▸ Assignment:
From the entries, return every line where the string "DemoFiles" shows up.

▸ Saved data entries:

***

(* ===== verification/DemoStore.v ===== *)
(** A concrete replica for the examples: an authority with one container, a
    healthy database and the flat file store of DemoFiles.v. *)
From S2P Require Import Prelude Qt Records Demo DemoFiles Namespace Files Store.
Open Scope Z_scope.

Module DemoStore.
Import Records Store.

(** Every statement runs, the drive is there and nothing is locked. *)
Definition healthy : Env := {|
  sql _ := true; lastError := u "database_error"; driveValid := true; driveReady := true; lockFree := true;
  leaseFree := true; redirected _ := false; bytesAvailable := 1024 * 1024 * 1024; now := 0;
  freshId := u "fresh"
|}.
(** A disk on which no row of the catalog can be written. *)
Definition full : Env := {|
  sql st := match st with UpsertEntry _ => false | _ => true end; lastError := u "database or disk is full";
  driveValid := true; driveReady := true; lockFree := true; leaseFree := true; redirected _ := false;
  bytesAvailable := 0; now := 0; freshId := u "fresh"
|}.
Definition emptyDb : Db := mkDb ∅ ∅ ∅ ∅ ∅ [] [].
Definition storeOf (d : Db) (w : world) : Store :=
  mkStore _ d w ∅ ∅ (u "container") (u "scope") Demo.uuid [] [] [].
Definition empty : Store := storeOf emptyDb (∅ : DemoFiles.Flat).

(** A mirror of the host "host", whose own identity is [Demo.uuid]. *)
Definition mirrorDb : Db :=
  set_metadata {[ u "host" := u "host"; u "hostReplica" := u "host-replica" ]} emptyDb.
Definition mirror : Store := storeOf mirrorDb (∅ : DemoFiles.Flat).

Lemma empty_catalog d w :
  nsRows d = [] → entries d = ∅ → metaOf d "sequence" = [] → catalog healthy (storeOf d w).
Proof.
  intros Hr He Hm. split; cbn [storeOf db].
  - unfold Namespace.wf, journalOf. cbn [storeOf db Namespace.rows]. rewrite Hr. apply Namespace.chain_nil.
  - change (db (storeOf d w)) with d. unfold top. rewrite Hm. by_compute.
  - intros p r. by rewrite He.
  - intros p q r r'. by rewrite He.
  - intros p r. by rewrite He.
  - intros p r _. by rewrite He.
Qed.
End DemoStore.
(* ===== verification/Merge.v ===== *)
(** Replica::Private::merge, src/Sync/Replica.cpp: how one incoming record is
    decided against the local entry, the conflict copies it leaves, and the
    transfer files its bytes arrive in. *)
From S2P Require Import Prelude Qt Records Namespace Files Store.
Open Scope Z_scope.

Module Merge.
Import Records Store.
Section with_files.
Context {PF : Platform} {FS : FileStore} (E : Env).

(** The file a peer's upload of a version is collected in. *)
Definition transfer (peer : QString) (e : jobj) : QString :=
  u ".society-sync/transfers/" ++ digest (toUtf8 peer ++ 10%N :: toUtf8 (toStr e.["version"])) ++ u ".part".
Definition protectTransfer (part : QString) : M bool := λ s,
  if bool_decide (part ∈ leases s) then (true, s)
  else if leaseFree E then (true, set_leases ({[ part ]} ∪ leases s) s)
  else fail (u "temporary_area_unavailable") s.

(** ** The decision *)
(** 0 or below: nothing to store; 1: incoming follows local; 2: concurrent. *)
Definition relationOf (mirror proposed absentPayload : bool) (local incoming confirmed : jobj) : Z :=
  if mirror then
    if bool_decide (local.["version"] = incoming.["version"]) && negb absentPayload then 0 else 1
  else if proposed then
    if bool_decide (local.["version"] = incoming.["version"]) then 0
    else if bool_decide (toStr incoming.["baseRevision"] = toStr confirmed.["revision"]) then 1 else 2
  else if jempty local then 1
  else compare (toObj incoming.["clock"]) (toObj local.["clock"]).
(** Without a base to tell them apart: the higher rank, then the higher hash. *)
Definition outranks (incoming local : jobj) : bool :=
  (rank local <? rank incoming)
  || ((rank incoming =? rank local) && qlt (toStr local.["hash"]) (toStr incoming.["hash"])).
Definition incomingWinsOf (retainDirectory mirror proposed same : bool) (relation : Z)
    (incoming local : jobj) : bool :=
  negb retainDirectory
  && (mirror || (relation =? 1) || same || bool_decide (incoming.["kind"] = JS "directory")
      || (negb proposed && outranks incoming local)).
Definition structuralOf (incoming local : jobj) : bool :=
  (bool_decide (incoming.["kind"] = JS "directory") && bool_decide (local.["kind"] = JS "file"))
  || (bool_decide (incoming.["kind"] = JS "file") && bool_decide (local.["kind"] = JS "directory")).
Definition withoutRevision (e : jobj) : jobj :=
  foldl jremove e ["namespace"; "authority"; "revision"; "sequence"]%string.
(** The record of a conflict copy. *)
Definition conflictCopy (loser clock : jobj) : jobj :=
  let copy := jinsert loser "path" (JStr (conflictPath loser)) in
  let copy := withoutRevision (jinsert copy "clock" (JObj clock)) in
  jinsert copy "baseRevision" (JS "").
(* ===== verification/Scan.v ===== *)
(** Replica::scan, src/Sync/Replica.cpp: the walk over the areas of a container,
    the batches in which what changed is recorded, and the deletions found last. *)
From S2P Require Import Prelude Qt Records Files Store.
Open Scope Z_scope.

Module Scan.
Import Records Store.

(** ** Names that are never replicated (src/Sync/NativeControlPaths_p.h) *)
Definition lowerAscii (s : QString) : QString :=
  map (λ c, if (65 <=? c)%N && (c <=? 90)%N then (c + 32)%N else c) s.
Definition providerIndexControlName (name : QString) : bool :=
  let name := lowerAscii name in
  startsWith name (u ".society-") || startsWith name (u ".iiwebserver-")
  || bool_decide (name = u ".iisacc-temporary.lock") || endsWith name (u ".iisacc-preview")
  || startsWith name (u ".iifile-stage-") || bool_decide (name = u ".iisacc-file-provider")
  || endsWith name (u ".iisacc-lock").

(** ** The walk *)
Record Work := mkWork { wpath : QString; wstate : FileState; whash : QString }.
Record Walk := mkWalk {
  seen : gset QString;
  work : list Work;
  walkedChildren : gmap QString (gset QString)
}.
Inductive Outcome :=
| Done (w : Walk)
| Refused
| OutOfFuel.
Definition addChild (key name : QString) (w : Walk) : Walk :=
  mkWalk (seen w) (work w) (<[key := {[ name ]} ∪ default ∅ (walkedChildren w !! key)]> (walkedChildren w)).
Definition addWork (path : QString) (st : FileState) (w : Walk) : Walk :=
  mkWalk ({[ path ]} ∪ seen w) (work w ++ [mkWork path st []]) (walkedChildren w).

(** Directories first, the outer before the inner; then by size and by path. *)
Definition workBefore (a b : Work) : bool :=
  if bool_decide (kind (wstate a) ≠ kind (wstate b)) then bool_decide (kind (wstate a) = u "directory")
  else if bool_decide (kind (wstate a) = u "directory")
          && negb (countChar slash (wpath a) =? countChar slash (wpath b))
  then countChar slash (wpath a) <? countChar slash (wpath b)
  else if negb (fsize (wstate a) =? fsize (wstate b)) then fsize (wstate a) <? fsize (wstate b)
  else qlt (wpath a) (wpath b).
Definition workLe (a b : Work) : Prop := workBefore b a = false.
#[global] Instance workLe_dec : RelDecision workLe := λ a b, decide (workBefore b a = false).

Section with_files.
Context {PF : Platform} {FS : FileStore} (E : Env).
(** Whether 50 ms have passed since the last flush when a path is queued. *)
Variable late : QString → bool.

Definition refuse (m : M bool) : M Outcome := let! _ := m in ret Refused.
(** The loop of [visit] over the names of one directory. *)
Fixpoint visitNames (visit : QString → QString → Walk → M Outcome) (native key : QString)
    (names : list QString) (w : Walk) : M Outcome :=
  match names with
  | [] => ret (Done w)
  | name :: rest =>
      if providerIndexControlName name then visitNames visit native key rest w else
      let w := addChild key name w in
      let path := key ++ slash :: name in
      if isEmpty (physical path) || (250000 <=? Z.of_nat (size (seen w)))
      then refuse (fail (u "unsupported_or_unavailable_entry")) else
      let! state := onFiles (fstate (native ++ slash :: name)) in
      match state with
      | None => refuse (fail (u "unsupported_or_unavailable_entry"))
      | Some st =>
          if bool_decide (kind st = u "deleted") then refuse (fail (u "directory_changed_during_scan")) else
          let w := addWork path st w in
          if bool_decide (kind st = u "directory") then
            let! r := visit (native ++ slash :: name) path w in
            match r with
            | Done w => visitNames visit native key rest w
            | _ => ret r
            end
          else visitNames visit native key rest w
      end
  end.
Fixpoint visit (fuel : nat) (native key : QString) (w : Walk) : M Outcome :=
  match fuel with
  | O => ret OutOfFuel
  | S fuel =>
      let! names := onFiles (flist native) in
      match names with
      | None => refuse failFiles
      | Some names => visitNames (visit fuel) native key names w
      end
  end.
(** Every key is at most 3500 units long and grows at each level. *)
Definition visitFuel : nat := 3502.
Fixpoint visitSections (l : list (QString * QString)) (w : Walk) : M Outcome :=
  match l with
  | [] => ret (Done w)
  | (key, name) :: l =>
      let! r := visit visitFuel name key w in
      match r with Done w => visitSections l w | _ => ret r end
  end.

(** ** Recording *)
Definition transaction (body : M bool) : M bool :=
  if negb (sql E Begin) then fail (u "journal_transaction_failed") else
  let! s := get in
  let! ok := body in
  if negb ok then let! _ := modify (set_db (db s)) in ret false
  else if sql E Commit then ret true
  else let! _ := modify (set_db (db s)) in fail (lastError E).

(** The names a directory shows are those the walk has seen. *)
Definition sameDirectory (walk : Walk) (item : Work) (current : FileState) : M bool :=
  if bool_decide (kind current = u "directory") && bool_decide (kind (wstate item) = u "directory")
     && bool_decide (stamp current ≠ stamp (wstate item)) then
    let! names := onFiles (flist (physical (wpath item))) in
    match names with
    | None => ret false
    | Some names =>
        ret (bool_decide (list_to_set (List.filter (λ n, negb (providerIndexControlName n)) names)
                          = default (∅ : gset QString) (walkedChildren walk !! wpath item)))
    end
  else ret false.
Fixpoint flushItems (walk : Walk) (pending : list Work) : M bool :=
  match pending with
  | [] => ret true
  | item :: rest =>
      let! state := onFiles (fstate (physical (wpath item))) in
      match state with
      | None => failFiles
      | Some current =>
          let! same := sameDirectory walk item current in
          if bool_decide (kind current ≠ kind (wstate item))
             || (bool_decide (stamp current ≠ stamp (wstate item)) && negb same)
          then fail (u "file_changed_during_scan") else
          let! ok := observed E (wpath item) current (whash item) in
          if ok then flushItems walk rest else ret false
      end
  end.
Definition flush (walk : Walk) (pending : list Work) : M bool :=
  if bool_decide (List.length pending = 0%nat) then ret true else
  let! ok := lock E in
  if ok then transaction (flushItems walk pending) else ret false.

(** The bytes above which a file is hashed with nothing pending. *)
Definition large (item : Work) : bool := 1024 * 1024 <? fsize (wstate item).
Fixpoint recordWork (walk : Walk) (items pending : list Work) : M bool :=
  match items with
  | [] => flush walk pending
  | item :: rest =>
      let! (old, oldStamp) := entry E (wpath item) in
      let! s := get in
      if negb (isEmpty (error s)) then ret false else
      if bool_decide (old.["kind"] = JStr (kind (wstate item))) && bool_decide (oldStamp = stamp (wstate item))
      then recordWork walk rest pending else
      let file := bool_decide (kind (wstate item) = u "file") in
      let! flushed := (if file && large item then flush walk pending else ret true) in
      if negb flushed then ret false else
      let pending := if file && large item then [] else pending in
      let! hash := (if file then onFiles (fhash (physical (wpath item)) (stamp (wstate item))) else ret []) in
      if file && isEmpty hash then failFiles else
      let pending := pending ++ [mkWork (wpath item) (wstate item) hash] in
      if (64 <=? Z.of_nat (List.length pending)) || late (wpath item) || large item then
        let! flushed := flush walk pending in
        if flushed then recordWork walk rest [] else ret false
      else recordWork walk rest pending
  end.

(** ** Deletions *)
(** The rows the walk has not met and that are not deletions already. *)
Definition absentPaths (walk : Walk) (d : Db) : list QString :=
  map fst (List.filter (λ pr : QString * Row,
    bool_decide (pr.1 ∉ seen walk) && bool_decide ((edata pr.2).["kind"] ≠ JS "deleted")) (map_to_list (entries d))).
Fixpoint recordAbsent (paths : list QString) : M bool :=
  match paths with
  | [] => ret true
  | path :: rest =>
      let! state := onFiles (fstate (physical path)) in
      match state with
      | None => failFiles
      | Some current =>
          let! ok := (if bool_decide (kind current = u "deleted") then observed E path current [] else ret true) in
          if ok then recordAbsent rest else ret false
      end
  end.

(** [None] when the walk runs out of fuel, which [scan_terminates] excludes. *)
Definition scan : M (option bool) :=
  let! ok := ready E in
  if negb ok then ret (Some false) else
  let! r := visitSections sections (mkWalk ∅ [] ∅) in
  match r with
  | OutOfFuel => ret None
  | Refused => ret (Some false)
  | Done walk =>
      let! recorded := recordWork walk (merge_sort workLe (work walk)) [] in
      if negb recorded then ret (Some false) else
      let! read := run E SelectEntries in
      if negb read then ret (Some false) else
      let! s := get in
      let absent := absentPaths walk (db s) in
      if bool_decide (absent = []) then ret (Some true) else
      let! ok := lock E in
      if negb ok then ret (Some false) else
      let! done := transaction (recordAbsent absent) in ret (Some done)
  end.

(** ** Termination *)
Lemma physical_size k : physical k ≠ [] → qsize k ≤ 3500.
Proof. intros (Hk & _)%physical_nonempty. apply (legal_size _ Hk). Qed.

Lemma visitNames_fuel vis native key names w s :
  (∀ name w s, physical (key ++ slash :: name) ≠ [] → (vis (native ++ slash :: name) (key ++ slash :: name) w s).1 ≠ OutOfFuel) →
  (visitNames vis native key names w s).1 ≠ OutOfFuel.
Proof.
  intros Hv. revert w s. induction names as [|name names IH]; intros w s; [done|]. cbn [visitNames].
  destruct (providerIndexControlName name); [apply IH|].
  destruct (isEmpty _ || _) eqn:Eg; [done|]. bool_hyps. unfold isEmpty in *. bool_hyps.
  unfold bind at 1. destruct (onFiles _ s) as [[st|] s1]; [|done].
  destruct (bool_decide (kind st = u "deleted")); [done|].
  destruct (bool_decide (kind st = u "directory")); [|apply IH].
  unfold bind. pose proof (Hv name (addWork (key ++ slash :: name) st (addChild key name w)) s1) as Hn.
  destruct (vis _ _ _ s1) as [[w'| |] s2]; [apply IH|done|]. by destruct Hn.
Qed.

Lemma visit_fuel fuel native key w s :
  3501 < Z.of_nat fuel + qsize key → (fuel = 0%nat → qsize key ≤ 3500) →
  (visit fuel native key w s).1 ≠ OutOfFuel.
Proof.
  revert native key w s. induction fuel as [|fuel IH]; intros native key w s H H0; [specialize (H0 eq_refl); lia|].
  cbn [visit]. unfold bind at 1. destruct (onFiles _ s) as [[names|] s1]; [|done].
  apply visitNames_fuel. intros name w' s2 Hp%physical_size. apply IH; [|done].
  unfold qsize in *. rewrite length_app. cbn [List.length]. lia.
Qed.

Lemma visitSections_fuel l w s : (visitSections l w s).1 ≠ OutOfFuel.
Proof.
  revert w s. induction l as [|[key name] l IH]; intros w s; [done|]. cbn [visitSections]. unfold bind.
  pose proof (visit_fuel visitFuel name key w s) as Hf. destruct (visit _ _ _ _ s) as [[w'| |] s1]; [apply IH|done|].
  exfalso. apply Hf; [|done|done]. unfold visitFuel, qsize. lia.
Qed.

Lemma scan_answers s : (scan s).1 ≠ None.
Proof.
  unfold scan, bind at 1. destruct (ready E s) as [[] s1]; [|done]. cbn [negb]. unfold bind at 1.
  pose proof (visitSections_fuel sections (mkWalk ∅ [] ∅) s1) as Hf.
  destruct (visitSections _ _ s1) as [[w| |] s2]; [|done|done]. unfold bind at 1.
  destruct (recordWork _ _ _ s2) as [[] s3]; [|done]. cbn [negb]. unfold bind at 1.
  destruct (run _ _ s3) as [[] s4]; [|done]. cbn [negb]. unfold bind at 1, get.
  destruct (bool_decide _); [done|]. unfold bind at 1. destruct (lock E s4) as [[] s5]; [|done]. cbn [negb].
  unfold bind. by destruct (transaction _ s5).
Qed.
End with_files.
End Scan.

***

▸ Exercise result:
    healthy database and the flat file store of DemoFiles.v. *)
From S2P Require Import Prelude Qt Records Demo DemoFiles Namespace Files Store.
Definition empty : Store := storeOf emptyDb (∅ : DemoFiles.Flat).
Definition mirror : Store := storeOf mirrorDb (∅ : DemoFiles.Flat).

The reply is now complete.